You’d think that by now, respect for the UN would be plummeting
faster than Benon Sevan’s auntie down that lift shaft. After
all, these aren’t peripheral figures or minor departments. They
reach right into the heart of UN policy on two of the critical
issues of the day—Iraq and North Korea. Most of the Ghanaian
diplomatic corps and their progeny seem to have directorships at
companies with UN contracts and/or Saddamite oil options.

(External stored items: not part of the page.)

(** X13.  The history of the analyzer is the record of its successes: a
    request whose image file is missing, or whose call fails, returns
    nothing and leaves the history as it was; every other request appends
    one entry that holds the result it returns, the image path and the
    prompt built from the transcript and the phrase.  So the analyses in
    the history are the results returned so far, in order. *)
Theorem analysis_history_records_successes (self : t) (rs : list request) :
  map analysis (get_analysis_history (snd (serve self rs)))
  = (map analysis (get_analysis_history self)
     ++ answers (fst (serve self rs)))%list
  /\ List.length (get_analysis_history (snd (serve self rs)))
     = List.length (get_analysis_history self)
       + List.length (answers (fst (serve self rs)))
  /\ (forall r,
        match fst (serve_one self r) with
        | Some a =>
            file_exists r = true /\ answer r = Some a
            /\ get_analysis_history (snd (serve_one self r))
               = (get_analysis_history self
                  ++ [{| timestamp := now r; image_path := path r;
                         prompt := context_prompt (transcript r)
                                                  (detected_phrase r);
                         analysis := a |}])%list
        | None =>
            (file_exists r = false \/ answer r = None)
            /\ snd (serve_one self r) = self
        end).
Proof.
  unfold get_analysis_history.
  split; [|split; [|apply serve_one_effect]].
  - revert self. induction rs as [|r rs IH]; intros self.
    + simpl. now rewrite app_nil_r.
    + rewrite serve_cons. cbn [fst snd]. rewrite IH.
      pose proof (serve_one_effect self r) as H.
      destruct (fst (serve_one self r)) as [a|].
      * destruct H as [_ [_ ->]]. rewrite map_app. simpl.
        now rewrite <- app_assoc.
      * destruct H as [_ ->]. reflexivity.
  - revert self. induction rs as [|r rs IH]; intros self.
    + simpl. lia.
    + rewrite serve_cons. cbn [fst snd]. rewrite IH.
      pose proof (serve_one_effect self r) as H.
      destruct (fst (serve_one self r)) as [a|].
      * destruct H as [_ [_ ->]]. rewrite length_app. simpl. lia.
      * destruct H as [_ ->]. simpl. lia.
Qed.
End VisionFacts.

(** ** Trimmed text and the operator's phrases *)

Section TrimFacts.
Import PyStr PhraseInput.
#[local] Open Scope string_scope.

Lemma lstrip_starts (s : string) : starts_with_space (lstrip s) = false.
Proof.
  induction s as [|c s IH]; simpl; [reflexivity|].
  destruct (is_space c) eqn:Hc; [exact IH | simpl; exact Hc].
Qed.

Lemma lstrip_id (s : string) : starts_with_space s = false -> lstrip s = s.
Proof. destruct s as [|c s]; simpl; [reflexivity | now intros ->]. Qed.

Lemma rstrip_ends (s : string) : ends_with_space (rstrip s) = false.
Proof.
  induction s as [|c s IH]; [reflexivity|].
  simpl rstrip. destruct (rstrip s) as [|d r] eqn:Hr.
  - destruct (is_space c) eqn:Hc; simpl; [reflexivity | exact Hc].
  - exact IH.
Qed.

Lemma rstrip_starts (s : string) :
  starts_with_space s = false -> starts_with_space (rstrip s) = false.
Proof.
  destruct s as [|c s]; [reflexivity|]. simpl. intros Hc.
  destruct (rstrip s); [rewrite Hc|]; simpl; exact Hc.
Qed.

Lemma rstrip_id (s : string) : ends_with_space s = false -> rstrip s = s.
Proof.
  induction s as [|c s IH]; [reflexivity|].
  destruct s as [|d s'].
  - simpl. now intros ->.
  - intros Hends. change (ends_with_space (String d s') = false) in Hends.
    simpl rstrip in *. rewrite (IH Hends). reflexivity.
Qed.

Lemma strip_trimmed (s : string) : trimmed (strip s) = true.
Proof.
  unfold trimmed, strip.
  now rewrite rstrip_starts, rstrip_ends by apply lstrip_starts.
Qed.

Lemma trimmed_strip_id (s : string) : trimmed s = true -> strip s = s.
Proof.
  unfold trimmed, strip. rewrite andb_true_iff, !negb_true_iff.
  intros [Hs He]. now rewrite (lstrip_id _ Hs), (rstrip_id _ He).
Qed.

What’s important to understand is that Mr. Annan’s ramshackle UN
of humanitarian money-launderers, peacekeeper-rapists and a
Human Rights Commission that looks like a lifetime-achievement
awards ceremony for the world’s torturers is not a momentary
aberration. Nor can it be corrected by bureaucratic reforms
designed to ensure that the failed Budget Oversight Committee
will henceforth be policed by a Budget Oversight Committee
Oversight Committee. The Oil-for-Food fiasco is the UN—the
predictable spawn of its utopian fantasies and fetid realities.
If Saddam grasped this more clearly than, say, Katie Couric or
John Kerry, well, that’s why he is—was—an A-list dictator and
they’re not.
Why was there an Oil-for-Food program in the first place?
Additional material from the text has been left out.